The brachial plexus is the network of nerves in the neck that extend to and from the spinal cord to control the functions of the arms. These nerves signal the brain to provide movement and sensation to the shoulders, arms and hands. Injury to the brachial plexus or any of the other peripheral nerves can be caused by a traumatic event such as during the obstetrical birthing process (one of the most frequently encountered peripheral nerve injuries by a pediatric neurosurgeon) or when the nerves get stretched, pulled, or separated through any other traumatic event. Trauma-based brachial plexus and peripheral nerve injuries benefit from our approach because they receive comprehensive medical, surgical and psychosocial options throughout their ongoing evaluation. Nerves can also be injured through chronic compression as is seen with carpal tunnel syndrome or thoracic outlet syndrome.
Peripheral nerves are part of the peripheral nervous system which connect our brains and spinal cords to the entire human body. These nerves control the functions of sensation (how we feel), movement and motor coordination (how we move).
In a comprehensive clinic such as the one at WVU Medicine Children’s, the multidisciplinary team provides the initial and ongoing evaluation, management and treatment for newborns, infants and children with brachial plexus and other peripheral nerve injuries.
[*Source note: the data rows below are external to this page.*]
(** * Session lifecycle of the PDCurses port: [pdc_initscr.c]

    A shallow embedding of [apps/graphics/pdcurs34/pdcurses/pdc_initscr.c]
    (the non-multithreaded configuration, where [SP], [curscr], [stdscr],
    [pdc_lastscr], [LINES] and [COLS] are process-wide globals) and the
    properties of its session life cycle: [Xinitscr]/[initscr], [endwin],
    [isendwin], [delscreen], [resize_term] and [is_termresized].

    C [int]s are modelled as [Z]: every arithmetic operation of the file is
    an increment, a decrement or a subtraction of row counts, and signed
    overflow is undefined in C.  Pointers to windows are [option WINDOW]
    ([None] is [NULL]); the three screen windows are distinct allocations,
    so no aliasing arises between them. *)

From Stdlib Require Import ZArith List String Ascii Bool Lia DecimalString.
Import ListNotations.
Local Open Scope string_scope.
Local Open Scope Z_scope.

(** ** Constants of [curses.h] *)

Definition OK : Z := 0.
Definition ERR : Z := -1.
Definition BUTTON_RELEASED : Z := 0.

(** ** Data model *)

(** [WINDOW]: the fields of the C structure that the life cycle reads or
    writes.  Cell contents are not modelled; [_touched] stands for "every
    line of the window is marked changed". *)
#[projections(primitive)]
Record WINDOW : Type := mkWINDOW {
  _cury : Z;
  _curx : Z;
  _maxy : Z;
  _maxx : Z;
  _begy : Z;
  _begx : Z;
  _attrs : Z;
  _clear : bool;
  _touched : bool
}.

Definition set__cury (v : Z) (r : WINDOW) : WINDOW :=
  mkWINDOW v (_curx r) (_maxy r) (_maxx r) (_begy r) (_begx r) (_attrs r)
    (_clear r) (_touched r).

Definition set__curx (v : Z) (r : WINDOW) : WINDOW :=
  mkWINDOW (_cury r) v (_maxy r) (_maxx r) (_begy r) (_begx r) (_attrs r)
    (_clear r) (_touched r).

Definition set__maxy (v : Z) (r : WINDOW) : WINDOW :=
  mkWINDOW (_cury r) (_curx r) v (_maxx r) (_begy r) (_begx r) (_attrs r)
    (_clear r) (_touched r).
(** The handler of [POST /api/hub/heartbeat]. Reading [req.tenant!] or
    splitting a missing serial throws, and so does a statement the store
    refuses; the handler turns each into its 500 response. *)
Definition heartbeat (e : Env) (st : St) : Outcome :=
  let status := bodyField (req st) "status" in
  let ipAddress := bodyField (req st) "ipAddress" in
  let version := bodyField (req st) "version" in
  let configuration := bodyField (req st) "configuration" in
  match ctx st, header (req st) "x-hub-serial" with
  | Some c, Some hubSerial =>
      match findHub (db st) (tenantId c) hubSerial with
      | Some existingHub =>
          match updateTenantHub (h_id existingHub)
                  (mkHubUpdate (Js.or status (Js.VStr "online")) (nowMs e)
                               ipAddress version configuration)
                  (db st) with
          | (d', Ok updated) =>
              Reply (mkResponse 200 (HubBody (hd_error updated) "Heartbeat received"))
                    (setDb d' st)
          | (d', Throw _) => Reply heartbeatFailed (setDb d' st)
          end
      | None =>
          match insertTenantHub
                  (fun id => mkTenantHub id (tenantId c)
                               ("Hub-" ++ Js.lastSegment "-"%char hubSerial)
                               hubSerial
                               (Js.or status (Js.VStr "online"))
                               (Some (nowMs e))
                               ipAddress
                               version
                               (Js.or configuration (Js.VObj "Object")))
                  (db st) with
          | (d', Ok newHub) =>
              Reply (mkResponse 201 (HubBody (Some newHub) "Hub registered")) (setDb d' st)
          | (d', Throw _) => Reply heartbeatFailed (setDb d' st)
          end
      end
  | _, _ => Reply heartbeatFailed st
  end.
Lemma compareStore_price (best : Best) (store : StoreKey) :
  exists p,
    bestPrice (compareStore cost foodItem grams user currentMonth best store) = Some p
    /\ (p <= final_price (pricingAt store))%Z
    /\ (forall q, bestPrice best = Some q -> (p <= q)%Z)
    /\ (bestStore (compareStore cost foodItem grams user currentMonth best store) = store
        \/ bestStore (compareStore cost foodItem grams user currentMonth best store)
           = bestStore best /\ bestPrice best <> None).
Proof.
  unfold compareStore, belowBest. fold (pricingAt store).
  destruct (bestPrice best) as [b|] eqn:Eb.
  - destruct (final_price (pricingAt store) <? b)%Z eqn:Elt.
    + apply Z.ltb_lt in Elt. exists (final_price (pricingAt store)).
      cbn [bestPrice bestStore]. split; [reflexivity|].
      split; [lia|]. split; [|left; reflexivity].
      intros q E. injection E as <-. lia.
    + apply Z.ltb_ge in Elt. exists b. rewrite Eb. split; [reflexivity|].
      split; [exact Elt|]. split; [|right; split; [reflexivity | discriminate]].
      intros q E. injection E as <-. lia.
  - exists (final_price (pricingAt store)).
    cbn [bestPrice bestStore]. split; [reflexivity|]. split; [lia|].
    split; [discriminate | left; reflexivity].
Qed.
Collaboration is key for our pediatric neurologists, neurosurgeons, orthopedists, plastic surgeons and occupational and physical therapists as we offer the latest treatments and surgical interventions to our patients.
Conditions We Treat
Our Brachial Plexus and Peripheral Nerve Clinic covers many conditions. As you are researching conditions and treatments, we want to provide you with the information you need without overwhelming you.
Brachial plexus injuries
- In young children, brachial plexus and resultant upper extremity injury due to difficult birth
- Brachial plexus injury from all-terrain vehicles (ATVs), motorcycles/ motorbikes, falls, sports injuries, etc.
- Peripheral nerve injury from trauma or during other surgical procedures
- Acute and chronic peripheral nerve injury
- Thoracic outlet syndrome – neurogenic or vasogenic
- Nerve Tumors: schwannomas, neurofibromas
- Plexiform neurofibromatosis We cover many more conditions than the ones listed here. Please, feel free to contact us with any questions. We are ready to help.
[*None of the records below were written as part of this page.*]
(** What is read back of the text of a float. *)
Lemma scan_general (f : float) :
  match Prim2SF f with
  | S754_nan => scan (list_ascii_of_string (Fmt.general f)) = (false, (1, (0, 0, 0)))
  | S754_infinity s => scan (list_ascii_of_string (Fmt.general f)) = (s, (2, (0, 0, 0)))
  | S754_zero s => scan (list_ascii_of_string (Fmt.general f)) = (s, (3, (0, 0, 0)))
  | S754_finite s m e =>
      exists (n x a k E : Z) (j : nat),
        Fmt.six_digits (fst (Fmt.magnitude m e)) (snd (Fmt.magnitude m e))
        = (n, x) /\ 10 ^ 5 <= n < 10 ^ 6 /\
        scan (list_ascii_of_string (Fmt.general f)) = (s, (3, (a, k, E))) /\
        a * 10 ^ Z.of_nat j = n /\ E - k = x - 5 + Z.of_nat j
  end.
Proof.
  unfold Fmt.general.
  destruct (Prim2SF f) as [s|s| |s m e] eqn:Ef.
  - destruct s; reflexivity.
  - destruct s; reflexivity.
  - reflexivity.
  - destruct (Fmt.magnitude m e) as (num, den) eqn:M. cbn [fst snd].
    destruct (magnitude_reach f s m e num den Ef M) as (N & D & Hi & Lo).
    destruct (Fmt.six_digits num den) as (n, x) eqn:S.
    destruct (six_digits_range num den n x N D Hi Lo S) as (Rn & _).
    destruct (general_digits_scan num den n x S Rn)
      as (c & t & a & k & E & j & G & Hc & Sc & V & K).
    exists n, x, a, k, E, j. split; [reflexivity|]. split; [exact Rn|].
    split; [|split; assumption].
    rewrite list_ascii_of_string_app, G.
    destruct (digit_no_mark c Hc) as (_ & _ & C1 & C2 & C3).
    destruct s; cbn [Fmt.sign_str list_ascii_of_string app scan scan_number].
    + change (Ascii.eqb "-" "-") with true. cbv iota.
      rewrite C2, C3, Sc. reflexivity.
    + rewrite C1, C2, C3, Sc. reflexivity.
Qed.

(** Two floats of one text have one rounding. *)
Lemma general_rounded (a b : float) :
  Fmt.general a = Fmt.general b -> rounded a = rounded b.
Proof.
  intros G. pose proof (scan_general a) as Sa.
  pose proof (scan_general b) as Sb. rewrite <- G in Sb.
  unfold rounded.
  destruct (Prim2SF a) as [sa|sa| |sa ma ea] eqn:Ea;
    destruct (Prim2SF b) as [sb|sb| |sb mb eb] eqn:Eb;
    try (destruct Sa as (n & x & p & k & E & j & S6 & Rn & Sa & V & K));
    try (destruct Sb as (n' & x' & p' & k' & E' & j' & S6' & Rn' & Sb
                         & V' & K'));
    rewrite Sa in Sb; try discriminate Sb; try reflexivity.
  - exfalso. inversion Sb; subst.
    change (10 ^ 5) with 100000 in Rn'. lia.
  - inversion Sb; subst. reflexivity.
  - exfalso. inversion Sb; subst.
    change (10 ^ 5) with 100000 in Rn. lia.
  - inversion Sb; subst.
    assert (j = j') by exact (scan_unique p' j j' _ _ Rn Rn' eq_refl eq_refl).
    subst j'. assert (x = x') by lia. subst x'.
    destruct (Fmt.magnitude ma ea) as (na, da).
    destruct (Fmt.magnitude mb eb) as (nb, db). cbn [fst snd] in *.
    unfold six_rank. rewrite S6, S6'. reflexivity.
Qed.

(** Two floats of one rounding have one text, or both are zero. *)
Lemma rounded_general (a b : float) (r : Z) :
  rounded a = Some r -> rounded b = Some r ->
  Fmt.general a = Fmt.general b \/ r = 0.
Proof.
  unfold rounded, Fmt.general.
  destruct (Prim2SF a) as [sa|sa| |sa ma ea] eqn:Ea; [| |discriminate|];
    (destruct (Prim2SF b) as [sb|sb| |sb mb eb] eqn:Eb; [| |discriminate|]);
    try (destruct (Fmt.magnitude ma ea) as (na, da) eqn:Ma;
         pose proof (six_rank_bounds a sa ma ea na da Ea Ma) as Ba);
    try (destruct (Fmt.magnitude mb eb) as (nb, db) eqn:Mb;
         pose proof (six_rank_bounds b sb mb eb nb db Eb Mb) as Bb);
    change (10 ^ 9) with 1000000000 in *;
    intros Ra Rb; injection Ra as Ra; injection Rb as Rb;
    try (right; symmetry; assumption).
  - destruct sa, sb; try lia; left; reflexivity.
  - exfalso. destruct sa, sb; lia.
  - exfalso. destruct sa, sb; lia.
  - assert (sa = sb) by (destruct sa, sb; try reflexivity; lia). subst sb.
    assert (R' : six_rank nb db = six_rank na da) by (destruct sa; lia).
    left. f_equal. unfold Fmt.general_digits.
    destruct (magnitude_reach a sa ma ea na da Ea Ma) as (N & D & Hi & Lo).
    destruct (magnitude_reach b sa mb eb nb db Eb Mb)
      as (N' & D' & Hi' & Lo').
    unfold six_rank in R'.
    destruct (Fmt.six_digits na da) as (n, x) eqn:S.
    destruct (Fmt.six_digits nb db) as (n', x') eqn:S'.
    destruct (six_digits_range na da n x N D Hi Lo S) as (Rn & _).
    destruct (six_digits_range nb db n' x' N' D' Hi' Lo' S') as (Rn' & _).
    change (10 ^ 6) with 1000000 in *. change (10 ^ 5) with 100000 in *.
    assert (x = x') by lia. assert (n = n') by lia. subst. reflexivity.
Qed.

Lemma rounded_number (a : float) (r : Z) :
  rounded a = Some r -> FloatOrder.number a.
Proof.
  unfold rounded, FloatOrder.number. intros R E. rewrite E in R.
  discriminate R.
Qed.

Lemma rounded_zero (a : float) :
  rounded a = Some 0 -> FloatOrder.rank (Prim2SF a) = (0, 0, 0).
Proof.
  unfold rounded.
  destruct (Prim2SF a) as [s|s| |s m e] eqn:E; try reflexivity.
  - destruct s; intros [= R]; discriminate R.
  - destruct (Fmt.magnitude m e) as (num, den) eqn:M.
    pose proof (six_rank_bounds a s m e num den E M) as B.
    intros [= R]. destruct s; lia.
Qed.

Lemma lt_le_incl (x y : float) : FloatOrder.lt x y -> FloatOrder.le x y.
Proof.
  unfold FloatOrder.lt, FloatOrder.le, FloatOrder.lex_lt, FloatOrder.lex_le.
  intros (Nx & Ny & H). repeat split; try assumption.
  destruct (FloatOrder.rank (Prim2SF x)) as [[? ?] ?],
    (FloatOrder.rank (Prim2SF y)) as [[? ?] ?]. lia.
Qed.

(** Of two thresholds [a < b] of two texts, whatever has the text of [a]
    is at most whatever has the text of [b]. *)
Lemma general_classes (a b c d : float) :
  FloatOrder.lt a b ->
  Fmt.general c = Fmt.general a -> Fmt.general d = Fmt.general b ->
  Fmt.general a <> Fmt.general b ->
  FloatOrder.le c d.
Proof.
  intros Lt Gc Gd Ne.
  destruct (rounded_mono a b (lt_le_incl a b Lt)) as (ra & rb & Ra & Rb & Le).
  assert (S : ra < rb).
  { destruct (Z.eq_dec ra rb) as [E|E]; [exfalso|lia]. subst rb.
    destruct (rounded_general a b ra Ra Rb) as [G|Z]; [exact (Ne G)|].
    subst ra. apply rounded_zero in Ra. apply rounded_zero in Rb.
    destruct Lt as (_ & _ & Lt). rewrite Ra, Rb in Lt.
    cbn [FloatOrder.lex_lt] in Lt. lia. }
  apply general_rounded in Gc. apply general_rounded in Gd.
  rewrite Ra in Gc. rewrite Rb in Gd.
  apply FloatFacts.not_lt_le;
    [exact (rounded_number d rb Gd)|exact (rounded_number c ra Gc)|].
  intros Lt'.
  destruct (rounded_mono d c (lt_le_incl d c Lt'))
    as (rd & rc & Rd & Rc & Le').
  rewrite Gd in Rd. rewrite Gc in Rc.
  injection Rd as <-. injection Rc as <-. lia.
Qed.

Lemma violation_key_general (a b : float) :
  violation_key a = violation_key b -> Fmt.general a = Fmt.general b.
Proof.
  unfold violation_key. intros E.
  apply (f_equal list_ascii_of_string) in E.
  rewrite !list_ascii_of_string_app in E.
  apply app_inv_head in E. apply app_inv_tail in E.
  rewrite <- (string_of_list_ascii_of_string (Fmt.general a)), E.
  apply string_of_list_ascii_of_string.
Qed.

(** The thresholds that the summary counts for [t1 < t2] are in the same
    order. *)
Lemma last_named_ordered (ths : list float) (t1 t2 u1 u2 : float) :
  In t1 ths -> FloatOrder.lt t1 t2 ->
  last_named (violation_key t1) ths = Some u1 ->
  last_named (violation_key t2) ths = Some u2 ->
  FloatOrder.le u1 u2.
Proof.
  intros I1 Lt L1 L2.
  destruct (String.eqb_spec (violation_key t1) (violation_key t2)) as [E|N].
  - rewrite E in L1. rewrite L1 in L2. injection L2 as <-.
    apply last_named_In in L1. destruct L1 as (_ & K).
    apply violation_key_general in K. apply general_rounded in K.
    destruct (rounded_mono t1 t2 (lt_le_incl t1 t2 Lt))
      as (ra & rb & _ & Rb & _).
    rewrite Rb in K. apply FloatFacts.le_refl.
    exact (rounded_number u1 rb K).
  - apply last_named_In in L1. destruct L1 as (_ & K1).
    apply last_named_In in L2. destruct L2 as (_ & K2).
    apply (general_classes t1 t2 u1 u2 Lt).
    + apply violation_key_general. exact K1.
    + apply violation_key_general. exact K2.
    + intros G. apply N. unfold violation_key. rewrite G. reflexivity.
Qed.

End Thresholds.

(** ** The entries of two thresholds *)

(** C7, as the code has it. When a call returns, the summary holds an entry for every
    configured threshold, and the entries of two configured thresholds
    [t1 < t2] are in the order [v(t1) >= v(t2)]. An entry is named by the
    [%g] text of its threshold, so thresholds of one text share one entry:
    it is the number of records, whatever their event, whose deviation is
    defined and strictly above the last configured threshold of that text,
    which is the threshold itself when no other has its text. *)
Theorem violations_monotone (red : Reductions) (df : DataFrame)
  (expected_period_ms : float) (dev_thresholds_ms : list float)
  (spike_factor : float) (s : Summary) (w : DataFrame) (ev : list Event)
  (t1 t2 : float) :
  run_compute_metrics red df expected_period_ms dev_thresholds_ms
    spike_factor = Ok (s, w, ev) ->
  In t1 dev_thresholds_ms ->
  In t2 dev_thresholds_ms ->
  (t1 <? t2) = true ->
  exists u1 u2 : float,
    last_named (violation_key t1) dev_thresholds_ms = Some u1 /\
    last_named (violation_key t2) dev_thresholds_ms = Some u2 /\
    Py.get (violation_key t1) s
    = Some (Fmt.str (Z.of_nat (length
              (filter (fun r => u1 <? abs_dev_ms r) w)))) /\
    Py.get (violation_key t2) s
    = Some (Fmt.str (Z.of_nat (length
              (filter (fun r => u2 <? abs_dev_ms r) w)))) /\
    ((forall a, In a dev_thresholds_ms ->
                violation_key a = violation_key t1 -> a = t1) -> u1 = t1) /\
    ((forall a, In a dev_thresholds_ms ->
                violation_key a = violation_key t2 -> a = t2) -> u2 = t2) /\
    (length (filter (fun r => (u2 <? abs_dev_ms r)%float) w)
     <= length (filter (fun r => (u1 <? abs_dev_ms r)%float) w))%nat.
Proof.
  intros H I1 I2 Lt. apply run_inv in H. destruct H as (_ & H).
  destruct (last_named_some t1 dev_thresholds_ms I1) as (u1 & L1).
  destruct (last_named_some t2 dev_thresholds_ms I2) as (u2 & L2).
  exists u1, u2. split; [exact L1|]. split; [exact L2|].
  split.
  { rewrite (get_violation_entry _ _ _ _ _ _ _ t1 u1 H L1).
    unfold Pandas.count, F64.gtb. reflexivity. }
  split.
  { rewrite (get_violation_entry _ _ _ _ _ _ _ t2 u2 H L2).
    unfold Pandas.count, F64.gtb. reflexivity. }
  split; [exact (last_named_only t1 u1 _ L1)|].
  split; [exact (last_named_only t2 u2 _ L2)|].
  apply above_le. apply FloatFacts.ltb_lt in Lt.
  exact (Thresholds.last_named_ordered dev_thresholds_ms t1 t2 u1 u2 I1 Lt L1 L2).
Qed.

Lemma violations_monotone_witness :
  let df := [record 0 1 None; record 3000000 2 None;
             record 10000000 3 None] in
  let ths := [1; 1.00000095367431640625; 5] in
  exists (s : Summary) (w : DataFrame) (ev : list Event),
    run_compute_metrics Sequential.reductions df 1 ths 2 = Ok (s, w, ev) /\
    In 1 ths /\ In 5 ths /\ (1 <? 5) = true /\
    exists u1 u2 : float,
      last_named (violation_key 1) ths = Some u1 /\
      last_named (violation_key 5) ths = Some u2 /\
      Py.get (violation_key 1) s
      = Some (Fmt.str (Z.of_nat (length
                (filter (fun r => u1 <? abs_dev_ms r) w)))) /\
      Py.get (violation_key 5) s
      = Some (Fmt.str (Z.of_nat (length
                (filter (fun r => u2 <? abs_dev_ms r) w)))) /\
      ((forall a, In a ths ->
                  violation_key a = violation_key 1 -> a = 1) -> u1 = 1) /\
      ((forall a, In a ths ->
                  violation_key a = violation_key 5 -> a = 5) -> u2 = 5) /\
      (length (filter (fun r => (u2 <? abs_dev_ms r)%float) w)
       <= length (filter (fun r => (u1 <? abs_dev_ms r)%float) w))%nat.
Proof.
  intros df ths.
  destruct (run_compute_metrics Sequential.reductions df 1 ths 2)
    as [[[s w] ev]|] eqn:R; [|vm_compute in R; discriminate R].
  assert (I1 : In 1 ths) by (left; reflexivity).
  assert (I5 : In 5 ths) by (right; right; left; reflexivity).
  exists s, w, ev. repeat (split; [assumption || reflexivity|]).
  apply (violations_monotone Sequential.reductions df 1 ths 2 s w ev
           1 5 R I1 I5 eq_refl).
Defined.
Fortunately, most peripheral nerve injuries will resolve on their own. Physical or occupational therapy and time can also greatly help the damaged nerves to likely heal themselves. However, if by two to three months from the time of injury there is insufficient recovery of function, then surgery may need to be considered.
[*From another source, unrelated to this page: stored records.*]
(** * The schema-migration engine of package [migrations]

    A shallow embedding of [AppliedMigrations], [PendingMigrations],
    [HasPendingMigrations], [Migrator.Apply], [MarshalMigrationPayload] and
    [UnmarshalMigrationPayload], together with the unit [removeCliqueBucket]
    and the units of the package's tests.

    Conventions.
    - A Go [string] and a [[]byte] used as a key are both byte sequences and
      are modelled by [string]; a [[]byte] used as a value is a [list Z] of
      8-bit numbers, and a possibly-nil [[]byte] is an [option].
    - The key-value store is kept in memory and never reports an I/O error,
      so the [if err != nil] checks that follow a store call have no
      counterpart here.  Errors that originate in the engine or in a unit
      body are modelled in full.
    - [Apply] threads the committed database, the open read-write
      transaction, the captured variable [commitFuncCalled] and the log
      through a state monad. *)

From Stdlib Require Import ZArith Lia.
From stdpp Require Import base gmap strings list fin_maps.

Abbreviation bytes := (list Z).
Abbreviation Bucket := (gmap string (list Z)).
Abbreviation Store := (gmap string (gmap string (list Z))).

(** ** Errors *)

(** The three package-level error values. *)
Inductive sentinel :=
| ErrMigrationNonUniqueName
| ErrMigrationCommitNotCalled
| ErrMigrationETLFilesDeleted.

Definition sentinel_text (s : sentinel) : string :=
  match s with
  | ErrMigrationNonUniqueName => "please provide unique migration name"
  | ErrMigrationCommitNotCalled => "migration commit function was not called"
  | ErrMigrationETLFilesDeleted =>
      "db migration progress was interrupted after extraction step and ETL files was deleted, please contact development team for help or re-sync from scratch"
  end.

(** A Go [error]: the package-level value it wraps through [%w], if any, and
    its message. *)
Record error := MkError { wraps : option sentinel; Error : string }.

(** [errors.Is(e, s)] for a package-level value [s]. *)
Definition errors_Is (e : error) (s : sentinel) : bool :=
  match wraps e with
  | Some s' =>
      match s, s' with
      | ErrMigrationNonUniqueName, ErrMigrationNonUniqueName
      | ErrMigrationCommitNotCalled, ErrMigrationCommitNotCalled
      | ErrMigrationETLFilesDeleted, ErrMigrationETLFilesDeleted => true
      | _, _ => false
      end
  | None => false
  end.

(** [fmt.Errorf("%w, duplicate: %s", ErrMigrationNonUniqueName, name)] *)
Definition Errorf_duplicate (name : string) : error :=
  MkError (Some ErrMigrationNonUniqueName)
          (sentinel_text ErrMigrationNonUniqueName +:+ ", duplicate: " +:+ name).

(** [fmt.Errorf("%w: %s", ErrMigrationCommitNotCalled, name)] *)
Definition Errorf_not_called (name : string) : error :=
  MkError (Some ErrMigrationCommitNotCalled)
          (sentinel_text ErrMigrationCommitNotCalled +:+ ": " +:+ name).

(** ** Names of package [dbutils] *)

(** Modelled from the spec: the bucket names and the version key are
    constants of package [dbutils], which is not part of the sources at hand.
    The spec asks for a dedicated "migrations" namespace, a separate
    "database info" namespace with one fixed key, and two stage-progress
    namespaces; the concrete spellings below only have to be distinct. *)
Module dbutils.
Definition Migrations : string := "migrations".
Definition DatabaseInfoBucket : string := "DBINFO".
Definition DBSchemaVersionKey : string := "dbVersion".
Definition SyncStageProgress : string := "SSP2".
Definition SyncStageUnwind : string := "SSU2".
Definition CliqueBucket : string := "clique-".
End dbutils.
The results for brachial plexus and peripheral nerve injuries at WVU Medicine Children’s and the few other institutions offering this care show that between 40-80 percent of patients will see significant improvement and recover functional use of the arm or affected area. Following a secondary surgery, all our patients will have some level of improvement. Complications are few, with a rate of less than 3 percent.